> Work to complete
Look through the lines below, find those with the word "that", and copy them.

Stored data entries
···

Lemma create_bento_writes_service_vars_line_witness :
  single_line (model_id Sample.falcon) = true
  ∧ lines
      ("# fmt: off" +:+ nl +:+ "# GENERATED BY 'openllm build tiiuae/falcon-7b'. DO NOT EDIT"
       +:+ nl
       +:+ "import orjson;model_id,model_tag,adapter_map,serialization,trust_remote_code,max_model_len,gpu_memory_utilization='tiiuae/falcon-7b','vllm-tiiuae--falcon-7b:898df13',orjson.loads("
       +:+ dq3 +:+ "null" +:+ dq3 +:+ "),'safetensors',True,2048,0.9")
    = ["# fmt: off";
       "# GENERATED BY 'openllm build tiiuae/falcon-7b'. DO NOT EDIT";
       "import orjson;model_id,model_tag,adapter_map,serialization,trust_remote_code,max_model_len,gpu_memory_utilization='tiiuae/falcon-7b','vllm-tiiuae--falcon-7b:898df13',orjson.loads("
       +:+ dq3 +:+ "null" +:+ dq3 +:+ "),'safetensors',True,2048,0.9"].
Proof.
  split; [reflexivity|].
  destruct (create_bento_writes_service_vars_line Sample.world Sample.bento_tag Sample.falcon
              None None None None None Sample.empty_fs)
    as (_ & statement & Hstatement & _ & Hlines).
  destruct (Hlines eq_refl eq_refl eq_refl eq_refl eq_refl) as [_ Hthree].
  rewrite Hstatement in Hthree. exact Hthree.
Defined.

(** C5: the generated script is a function of the model identity (model id,
    tag, configured serialization, trust flag, max model length, gpu memory
    utilization) and of the adapter map alone.  Two invocations that agree
    on these write the same text to [_service_vars.py], whatever else
    differs between them: bundle tag, quantization, Dockerfile template,
    extra dependencies, serialisation argument, the rest of the model
    object, the staging filesystem, the development flag and the outcome of
    the builds.  Both run with the same renderers ([orjson.dumps], [str]). *)
Theorem service_vars_script_deterministic
    (W W' : World) (bento_tag bento_tag' : Tag) (llm llm' : LLM)
    (quantize quantize' template template' : option string)
    (adapter_map : option (gmap string string)) (extra extra' : option (list string))
    (serialisation serialisation' : option string) (fs fs' : FS) :
  orjson_dumps W = orjson_dumps W' →
  str_tag W = str_tag W' →
  str_float W = str_float W' →
  model_id llm = model_id llm' →
  tag llm = tag llm' →
  cfg_serialisation (config llm) = cfg_serialisation (config llm') →
  trust_remote_code llm = trust_remote_code llm' →
  _max_model_len llm = _max_model_len llm' →
  _gpu_memory_utilization llm = _gpu_memory_utilization llm' →
  ∃ script,
    service_vars_script W llm adapter_map = Ok script
    ∧ service_vars_script W' llm' adapter_map = Ok script
    ∧ written fs
        (create_bento W bento_tag llm quantize template adapter_map extra serialisation
           fs).2 !! 0%nat
      = Some ("_service_vars.py", script)
    ∧ written fs'
        (create_bento W' bento_tag' llm' quantize' template' adapter_map extra'
           serialisation' fs').2 !! 0%nat
      = Some ("_service_vars.py", script).
Proof.
  intros Hjson Htag Hfloat Hid Htag' Hser Htrust Hlen Hgpu.
  eexists. split; [apply service_vars_script_eq|].
  assert (Hsame : service_vars_script W' llm' adapter_map
                  = service_vars_script W llm adapter_map).
  { rewrite !service_vars_script_eq.
    by rewrite Hjson, Htag, Hfloat, Hid, Htag', Hser, Htrust, Hlen, Hgpu. }
  split; [by rewrite Hsame, service_vars_script_eq|]. split.
  - by erewrite create_bento_writes by apply service_vars_script_eq.
  - erewrite create_bento_writes by (rewrite Hsame; apply service_vars_script_eq).
    reflexivity.
Qed.

Lemma service_vars_script_deterministic_witness :
  written Sample.empty_fs
    (create_bento Sample.world Sample.bento_tag Sample.falcon None None None None None
       Sample.empty_fs).2 !! 0%nat
  = written {| fs_files := {[ "README.md" := "notes" ]}; fs_writes := [("README.md", "notes")] |}
      (create_bento Sample.dev_world
         {| tag_name := "another-service"; tag_version := None |} Sample.falcon
         (Some "int8") (Some "Dockerfile.j2") None (Some ["gptq"]) (Some "legacy")
         {| fs_files := {[ "README.md" := "notes" ]};
            fs_writes := [("README.md", "notes")] |}).2 !! 0%nat.
Proof.
  destruct (service_vars_script_deterministic Sample.world Sample.dev_world
              Sample.bento_tag {| tag_name := "another-service"; tag_version := None |}
              Sample.falcon Sample.falcon None (Some "int8") None (Some "Dockerfile.j2")
              None None (Some ["gptq"]) None (Some "legacy") Sample.empty_fs
              {| fs_files := {[ "README.md" := "notes" ]};
                 fs_writes := [("README.md", "notes")] |}
              eq_refl eq_refl eq_refl eq_refl eq_refl eq_refl eq_refl eq_refl eq_refl)
    as (script & _ & _ & H1 & H2).
  exact (eq_trans H1 (eq_sym H2)).
Defined.

(** C9: the serialization literal of the generated script is
    [llm.config['serialisation']].  The [serialisation] argument plays no
    part in it: any two values of the argument give the same writes.  The
    value resolved by [first_not_none] goes to [construct_docker_options],
    whose result becomes the bento's docker options. *)
Theorem service_vars_serialization_is_configured
    (W : World) (bento_tag : Tag) (llm : LLM) (quantize template : option string)
    (adapter_map : option (gmap string string)) (extra : option (list string))
    (serialisation serialisation' : option string) (fs : FS) :
  written fs
    (create_bento W bento_tag llm quantize template adapter_map extra serialisation fs).2
    !! 0%nat
  = Some ("_service_vars.py",
          "# fmt: off" +:+ nl +:+ "# GENERATED BY 'openllm build " +:+ model_id llm
          +:+ "'. DO NOT EDIT" +:+ nl
          +:+ "import orjson;model_id,model_tag,adapter_map,serialization,trust_remote_code,max_model_len,gpu_memory_utilization='"
          +:+ model_id llm +:+ "','" +:+ str_tag W (tag llm) +:+ "',orjson.loads(" +:+ dq3
          +:+ orjson_dumps W adapter_map +:+ dq3 +:+ "),'"
          +:+ cfg_serialisation (config llm)
          +:+ "'," +:+ str_bool (trust_remote_code llm)
          +:+ "," +:+ str_opt_int (_max_model_len llm)
          +:+ "," +:+ str_float W (_gpu_memory_utilization llm))
  ∧ written fs
      (create_bento W bento_tag llm quantize template adapter_map extra serialisation fs).2
    = written fs
        (create_bento W bento_tag llm quantize template adapter_map extra serialisation'
           fs).2
  ∧ (∀ bento fs',
       create_bento W bento_tag llm quantize template adapter_map extra serialisation fs
       = (Ok bento, fs') →
       construct_docker_options W llm quantize adapter_map template
         (first_not_none W serialisation (cfg_serialisation (config llm))) fs'
       = (Ok (docker (build_config bento)), fs')).
Proof.
  split; [|split].
  - by erewrite create_bento_writes by apply service_vars_script_eq.
  - by erewrite !create_bento_writes by apply service_vars_script_eq.
  - intros bento fs' (fs2 & python_options & docker_options & _ & Hdocker & _ & _ & -> & _)
      %create_bento_ok.
    exact Hdocker.
Qed.

Lemma service_vars_serialization_is_configured_witness :
  ∃ bento fs',
    create_bento Sample.world Sample.bento_tag Sample.falcon None None None None
      (Some "legacy") Sample.empty_fs = (Ok bento, fs')
    ∧ construct_docker_options Sample.world Sample.falcon None None None "legacy" fs'
      = (Ok (docker (build_config bento)), fs').
Proof.
  destruct (service_vars_serialization_is_configured Sample.world Sample.bento_tag
              Sample.falcon None None None None (Some "legacy") None Sample.empty_fs)
    as (_ & _ & Hdocker).
  eexists _, _. split; [vm_compute; reflexivity|]. apply Hdocker. vm_compute; reflexivity.
Defined.

(** ** Labels *)

Section Labels.
Variable W : World.

Lemma version_labels_eq :
  version_labels W
  = <["openllm_version" := metadata_version W "openllm"]>
      (<["openllm_core_version" := metadata_version W "openllm-core"]>
         (<["openllm_client_version" := metadata_version W "openllm-client"]> ∅)).
Proof. reflexivity. Qed.

(** An adapter-map entry wins over any other label of the same key. *)
Lemma bento_labels_adapter llm (m : gmap string string) k a :
  m !! k = Some a → bento_labels W llm (Some m) !! k = Some a.
Proof.
  intros Hk. unfold bento_labels. case_decide as Hempty.
  - subst m. by rewrite lookup_empty in Hk.
  - by apply lookup_union_Some_l.
Qed.

(** Without such an entry, the labels set by [create_bento] win over the
    identifying parameters. *)
Lemma bento_labels_own llm adapter_map k :
  adapter_map ≫= (.!! k) = None →
  bento_labels W llm adapter_map !! k
  = ((<["_type" := llm_type llm]>
       (<["_framework" := __llm_backend__ llm]>
         (<["start_name" := cfg_start_name (config llm)]>
           (<["base_name_or_path" := model_id llm]>
             (<["bundler" := "openllm.bundle"]> (version_labels W))))))
     ∪ identifying_params llm) !! k.
Proof.
  intros Hk. unfold bento_labels. destruct adapter_map as [m|]; [|done].
  case_decide; [done|]. simpl in Hk. by rewrite lookup_union_r.
Qed.

End Labels.

(** C7, as the code has it: the labels of the artifact are a string-to-string
    map that has an entry under each of [_type], [_framework], [start_name],
    [base_name_or_path], [bundler], [openllm_version], [openllm_core_version]
    and [openllm_client_version].  The entry is the model type, the backend,
    the start name, the model id, ['openllm.bundle'] and the installed
    version of the package, in this order, unless the adapter map has an
    entry under the same key: the adapter map is merged last and its entry
    is the label. *)
Theorem bento_labels_entries
    (W : World) (bento_tag : Tag) (llm : LLM) (quantize template : option string)
    (adapter_map : option (gmap string string)) (extra : option (list string))
    (serialisation : option string) (fs fs' : FS) (bento : Bento) :
  create_bento W bento_tag llm quantize template adapter_map extra serialisation fs
  = (Ok bento, fs') →
  ∀ k v,
    (k, v) ∈ [("_type", llm_type llm);
              ("_framework", __llm_backend__ llm);
              ("start_name", cfg_start_name (config llm));
              ("base_name_or_path", model_id llm);
              ("bundler", "openllm.bundle");
              ("openllm_version", metadata_version W "openllm");
              ("openllm_core_version", metadata_version W "openllm-core");
              ("openllm_client_version", metadata_version W "openllm-client")] →
    is_Some (labels (build_config bento) !! k)
    ∧ (adapter_map ≫= (.!! k) = None → labels (build_config bento) !! k = Some v)
    ∧ (∀ a, adapter_map ≫= (.!! k) = Some a → labels (build_config bento) !! k = Some a).
Proof.
  intros (fs2 & python_options & docker_options & _ & _ & Hlabels & _)%create_bento_ok k v Hkv.
  rewrite Hlabels.
  assert (Hown : adapter_map ≫= (.!! k) = None →
                 bento_labels W llm adapter_map !! k = Some v).
  { intros Hnone. rewrite bento_labels_own by done.
    apply lookup_union_Some_l. rewrite version_labels_eq.
    set_unfold in Hkv.
    destruct Hkv as [Hkv|[Hkv|[Hkv|[Hkv|[Hkv|[Hkv|[Hkv|[Hkv|[]]]]]]]]];
      injection Hkv as -> ->;
      repeat (rewrite lookup_insert_ne by discriminate); apply lookup_insert_eq. }
  assert (Hadapter : ∀ a, adapter_map ≫= (.!! k) = Some a →
                          bento_labels W llm adapter_map !! k = Some a).
  { intros a Ha. destruct adapter_map as [m|]; [|discriminate].
    by apply bento_labels_adapter. }
  split; [|by split].
  destruct (adapter_map ≫= (.!! k)) as [a|] eqn:Hk.
  - rewrite (Hadapter a) by done. by eexists.
  - rewrite Hown by done. by eexists.
Qed.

···

> Answer space
    utilization) and of the adapter map alone.  Two invocations that agree
    map that has an entry under each of [_type], [_framework], [start_name],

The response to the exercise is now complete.